В последнее время обращают на себя внимание прискорбные симптомы пагубного смятения мысли. Мы слышим об отмене немецких патентов в России, о бойкоте немецкой музыки во Франции, о таком же бойкоте творений духа «враждебных» народов в Германии. Скоро в большинстве немецких газет нельзя будет переводить, хвалить или критиковать произведения англичан, французов, русских, японцев. Это не слухи, это факты, такое уже начинает входить в практику.
Стало быть, отныне надо замалчивать прекрасную японскую сказку или добротный французский роман, точно и любовно переведенный немцем еще до начала войны. Прекрасный и добрый дар, от всей души предлагаемый нашему народу, отвергается только потому, что несколько японских кораблей осаждают Циндао[2] 2. Кернер Карл Теодор (1791-1818) – немецкий поэт-романтик, участник освободительной войны против Наполеона; убит в битве при Гадебуше. В его патриотической лирике временами звучали шовинистические мотивы.
[Закрыть]. И если я захочу сегодня с похвалой отозваться о книге итальянца, турка или румына, то сделать это можно лишь при условии, что до публикации отзыва какой-нибудь дипломат или журналист не изменит политическую ситуацию в этих странах!

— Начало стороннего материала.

(** * digitador-por-voz: the state-gated capture / segmentation / dispatch core

    A shallow embedding of [core_voice_typing.py]:

    - [StateManager], the four-state machine with its observer list;
    - [Recorder], the capture thread: one function per loop iteration of
      [Recorder.run], acting on the thread's locals ([frames],
      [silent_chunks]), on the two [threading.Event] flags and on the shared
      store (temporary wav files and the [queue.Queue] of their paths);
    - [Transcriber], the dispatch thread, modelled the same way;
    - [VoiceTypingEngine], which wires both workers to the state machine;
    - [KeyboardListener], the hotkey thread, and the window of
      [gui_voice_typing.py], each with the manager it observes, as small
      systems of their own.

    The three threads (caller, recorder, transcriber) are interleaved by a
    schedule: a list of events, each being one call of a [StateManager]
    method, one iteration of [Recorder.run] or one iteration of
    [Transcriber.run].  What the environment decides in an iteration (the
    clock reading, the result of [stream.read], the result of
    [model.transcribe]) is carried by the event.

    A worker reads its two flags once, at the top of an iteration, and
    touches its locals and the store in the body only; a call that changes
    the flags while an iteration is under way has the effect it would have
    after that iteration, or, when it falls between the two tests, the
    effect of an iteration spent waiting.  So an iteration is one step.

    Python floats are IEEE binary64 values ([SpecFloat], round to nearest
    even); Python ints are [Z].  The audio device, the header of the wav
    files, the keyboard and the model are outside: a read and a
    transcription are what the event says, and typing always succeeds. *)

From stdpp Require Import base option list strings gmap.
From Stdlib Require Import ZArith Lia.
From Stdlib Require Import Floats.SpecFloat.

Local Open Scope Z_scope.

(* ------------------------------------------------------------------------- *)
(** ** Python prelude *)
(* ------------------------------------------------------------------------- *)

(** The exceptions that the modelled code can meet. *)
Inductive exn : Type :=
  | ZeroDivisionError
  | OverflowError
  | ValueError
  | OSError
  | RuntimeError.

(** How a call ends: it returns a value or an exception propagates. *)
Inductive completion (A : Type) : Type :=
  | Returned (a : A)
  | Raised (e : exn).
Arguments Returned {A} a.
Arguments Raised {A} e.

#[global] Instance completion_ret : MRet completion := fun A a => Returned a.
#[global] Instance completion_bind : MBind completion := fun A B f m =>
  match m with
  | Returned a => f a
  | Raised e => Raised e
  end.

(** [len(l)] *)
Definition len {A} (l : list A) : Z := Z.of_nat (length l).

(** A slice bound [i] of a sequence of length [n], as Python normalises it:
    a negative bound counts from the end, and the result is clipped to
    [0 .. n]. *)
Definition slice_bound (n i : Z) : Z :=
  if i <? 0 then Z.max 0 (n + i) else Z.min i n.

(** [l[:i]] *)
Definition slice_to {A} (l : list A) (i : Z) : list A :=
  take (Z.to_nat (slice_bound (len l) i)) l.

(** [l[i:]] *)
Definition slice_from {A} (l : list A) (i : Z) : list A :=
  drop (Z.to_nat (slice_bound (len l) i)) l.

(** *** binary64 *)

Definition float : Type := spec_float.
Definition prec : Z := 53.
Definition emax : Z := 1024.

(** The double nearest to an int (ties to even), as [PyLong_AsDouble] finds
    it; an int beyond the range of a double raises [OverflowError]. *)
Definition float_of_int (z : Z) : completion float :=
  match binary_normalize prec emax z 0 false with
  | S754_infinity _ => Raised OverflowError
  | x => Returned x
  end.

Definition is_zero (x : float) : bool :=
  match x with S754_zero _ => true | _ => false end.

(** [x * n] for a float [x] and an int [n]. *)
Definition float_mul_int (x : float) (n : Z) : completion float :=
  y ← float_of_int n; Returned (SFmul prec emax x y).

(** [x / n] for a float [x] and an int [n]; Python raises on a zero
    divisor, for every [x]. *)
Definition float_div_int (x : float) (n : Z) : completion float :=
  y ← float_of_int n;
  if is_zero y then Raised ZeroDivisionError
  else Returned (SFdiv prec emax x y).

(** [int(x)]: truncation toward zero; infinities and NaN raise. *)
Definition py_int (x : float) : completion Z :=
  match x with
  | S754_zero _ => Returned 0
  | S754_finite s m e =>
      Returned (cond_Zopp s (if 0 <=? e then Z.pos m * 2 ^ e
                             else Z.pos m / 2 ^ (- e)))
  | S754_infinity _ => Raised OverflowError
  | S754_nan => Raised ValueError
  end.

(** *** numpy on an int16 buffer *)

(** [np.abs] on int16 wraps at the most negative value. *)
Definition np_abs_int16 (x : Z) : Z :=
  if x =? -32768 then -32768 else Z.abs x.

Definition sum_Z (xs : list Z) : Z := foldr Z.add 0 xs.

(** [a.mean()] of an integer array: the elements are accumulated in
    float64, which is exact for sums below 2^53, and the sum is divided by
    the element count.  The mean of an empty array is NaN (numpy warns and
    does not raise). *)
Definition np_mean (xs : list Z) : float :=
  SFdiv prec emax (binary_normalize prec emax (sum_Z xs) 0 false)
                  (binary_normalize prec emax (len xs) 0 false).

(** [m < t] for a float64 [m] and a Python int [t] in the range of a
    double. *)
Definition float_lt_int (m : float) (t : Z) : bool :=
  SFltb m (binary_normalize prec emax t 0 false).

(** *** str.strip *)

Definition is_space (c : Ascii.ascii) : bool :=
  let n := Z.of_nat (Ascii.nat_of_ascii c) in
  ((9 <=? n) && (n <=? 13)) || ((28 <=? n) && (n <=? 32)).

Fixpoint lstrip (s : string) : string :=
  match s with
  | EmptyString => EmptyString
  | String c r => if is_space c then lstrip r else s
  end.

Fixpoint rstrip (s : string) : string :=
  match s with
  | EmptyString => EmptyString
  | String c r =>
      match rstrip r with
      | EmptyString => if is_space c then EmptyString else String c EmptyString
      | r' => String c r'
      end
  end.

Definition strip (s : string) : string := rstrip (lstrip s).

(* ------------------------------------------------------------------------- *)
(** ** 1. AppState *)
(* ------------------------------------------------------------------------- *)

Inductive AppState : Type :=
  | INACTIVE
  | READY
  | RECORDING
  | PAUSED.

#[global] Instance AppState_eq_dec : EqDecision AppState.
Proof. solve_decision. Defined.

(* ------------------------------------------------------------------------- *)
(** ** 2. StateManager *)
(* ------------------------------------------------------------------------- *)

(** The observers registered with [on_state_change] mutate objects of their
    own; [W] is the type of that part of the heap.  A callback receives the
    new state and may raise. *)
Section StateManager.
Context {W : Type}.

Definition Callback : Type := AppState -> W -> completion unit * W.

Record StateManager : Type := mkStateManager {
  _state : AppState;
  _callbacks : list Callback
}.

Definition StateManager__init__ : StateManager :=
  {| _state := INACTIVE; _callbacks := [] |}.

Definition on_state_change (callback : Callback) (self : StateManager)
  : StateManager :=
  {| _state := _state self; _callbacks := _callbacks self ++ [callback] |}.

(** [try: cb(self._state)  except Exception: pass] *)
Definition try_pass (r : completion unit * W) : completion unit * W :=
  match r with
  | (Returned _, w) => (Returned (), w)
  | (Raised _, w) => (Returned (), w)
  end.

Fixpoint _notify_loop (cbs : list Callback) (st : AppState) (w : W)
  : completion unit * W :=
  match cbs with
  | [] => (Returned (), w)
  | cb :: rest =>
      match try_pass (cb st w) with
      | (Returned _, w') => _notify_loop rest st w'
      | (Raised e, w') => (Raised e, w')
      end
  end.

Definition _notify (self : StateManager) (w : W) : completion unit * W :=
  _notify_loop (_callbacks self) (_state self) w.

Definition set_state (self : StateManager) (s : AppState) : StateManager :=
  {| _state := s; _callbacks := _callbacks self |}.

(** The property [state]. *)
Definition state (self : StateManager) : AppState := _state self.

(** Each transition runs under [self._lock]: its test, its assignment and
    the notification form one step.  The result is the completion of the
    call, the manager and the observers' heap. *)
Definition Method : Type :=
  StateManager -> W -> completion unit * (StateManager * W).

Definition transition_to (s : AppState) : Method := fun self w =>
  let self' := set_state self s in
  let '(c, w') := _notify self' w in
  (c, (self', w')).

Definition activate : Method := fun self w =>
  if decide (_state self = INACTIVE) then transition_to READY self w
  else (Returned (), (self, w)).

Definition deactivate : Method := fun self w =>
  if bool_decide (_state self ∈ [READY; PAUSED; RECORDING])
  then transition_to INACTIVE self w
  else (Returned (), (self, w)).

Definition start_recording : Method := fun self w =>
  if bool_decide (_state self ∈ [READY; PAUSED])
  then transition_to RECORDING self w
  else (Returned (), (self, w)).

Definition pause_recording : Method := fun self w =>
  if decide (_state self = RECORDING) then transition_to PAUSED self w
  else (Returned (), (self, w)).

Definition stop_app : Method := fun self w =>
  transition_to INACTIVE self w.

(** The five transition operations of the control surface. *)
Inductive Op : Type :=
  | Activate
  | Deactivate
  | StartRecording
  | PauseRecording
  | StopApp.

Definition call (op : Op) : Method :=
  match op with
  | Activate => activate
  | Deactivate => deactivate
  | StartRecording => start_recording
  | PauseRecording => pause_recording
  | StopApp => stop_app
  end.

(** A sequence of calls, each made whatever the previous ones did; the
    completions are collected in call order. *)
Fixpoint call_all (ops : list Op) (self : StateManager) (w : W)
  : list (completion unit) * (StateManager * W) :=
  match ops with
  | [] => ([], (self, w))
  | op :: rest =>
      let '(c, (self', w')) := call op self w in
      let '(cs, final) := call_all rest self' w' in
      (c :: cs, final)
  end.
End StateManager.

Arguments StateManager W : clear implicits.
Arguments Callback W : clear implicits.

(** *** The transition table of the specification

    Inactive -activate-> Ready; Ready/Paused/Recording -deactivate->
    Inactive; Ready/Paused -startRecording-> Recording; Recording
    -pauseRecording-> Paused; any -forceStop-> Inactive.  An operation
    absent from the table in a state is illegal there. *)
Definition transition_table (s : AppState) (op : Op) : option AppState :=
  match op, s with
  | Activate, INACTIVE => Some READY
  | Deactivate, (READY | PAUSED | RECORDING) => Some INACTIVE
  | StartRecording, (READY | PAUSED) => Some RECORDING
  | PauseRecording, RECORDING => Some PAUSED
  | StopApp, _ => Some INACTIVE
  | _, _ => None
  end.

(** The destinations of the legal transitions of a sequence of operations
    read against the table from state [s], illegal ones skipped. *)
Fixpoint legal_destinations (s : AppState) (ops : list Op) : list AppState :=
  match ops with
  | [] => []
  | op :: rest =>
      match transition_table s op with
      | Some d => d :: legal_destinations d rest
      | None => legal_destinations s rest
      end
  end.

(* ------------------------------------------------------------------------- *)
(** ** Audio data and the shared store *)
(* ------------------------------------------------------------------------- *)

(** One [stream.read]: the int16 samples that [np.frombuffer] sees in the
    bytes returned. *)
Definition Chunk : Type := list Z.

(** The content of a wav file written by [_write_wav]: the chunks joined,
    in order. *)
Definition Segment : Type := list Chunk.

(** The temporary directory and the queue.  A file is named after the clock,
    [segment_{time.time():.0f}.wav]: a path is the integer printed in it.
    [audio_queue] holds paths, oldest first. *)
Record Store : Type := mkStore {
  files : gmap Z Segment;
  audio_queue : list Z
}.

Definition empty_store : Store := {| files := ∅; audio_queue := [] |}.

(** [self.audio_queue.put(file_path)] *)
Definition put (file_path : Z) (st : Store) : Store :=
  {| files := files st; audio_queue := audio_queue st ++ [file_path] |}.

(** [os.remove(audio_file)], [FileNotFoundError] passed over. *)
Definition os_remove (audio_file : Z) (st : Store) : Store :=
  {| files := delete audio_file (files st); audio_queue := audio_queue st |}.

(* ------------------------------------------------------------------------- *)
(** ** 3. Recorder *)
(* ------------------------------------------------------------------------- *)

Module Recorder.

(** Where the thread is in [run]: in the [while] loop with its two
    locals, past the final flush, or dead of an exception. *)
Inductive Thread : Type :=
  | Looping (frames : list Chunk) (silent_chunks : Z)
  | Finished
  | Crashed (e : exn).

Record t : Type := mk {
  sample_rate : Z;
  chunk_size : Z;
  silence_threshold : Z;
  required_silent_chunks : Z;
  _terminate : bool;
  _recording : bool;
  thread : Thread
}.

С другой стороны, мы видим деятелей искусства и ученых мужей, выступающих с протестами против воюющих держав. Как будто сейчас, когда пожар войны охватил весь мир, печатное слово имеет хоть какую-нибудь цену. Как будто художник или литератор, даже самый талантливый и знаменитый, хоть что-нибудь понимает в военных делах.
Иные участвуют в великих событиях, перенося войну в свои кабинеты и сочиняя за письменным столом кровожадные боевые гимны или статьи, пропитанные злобой и раздувающие ненависть между народами. Вот это, наверно, самое скверное. Любой солдат на фронте, каждодневно рискующий жизнью, имеет полное право на ожесточение, на вспышки гнева и ненависти. Любой активный политик тоже. Но только не мы, люди иного склада, – поэты, художники, журналисты. Пристало ли нам усугублять то, что и без того худо, к лицу ли нам умножать уродливое и достойное сожаления?
Выиграет что-нибудь Германия, запретив у себя распространение английских и французских книг? Станет ли мир хоть чуточку лучше, если французский писатель начнет осыпать противника площадной бранью и разжигать в войсках звериную ярость?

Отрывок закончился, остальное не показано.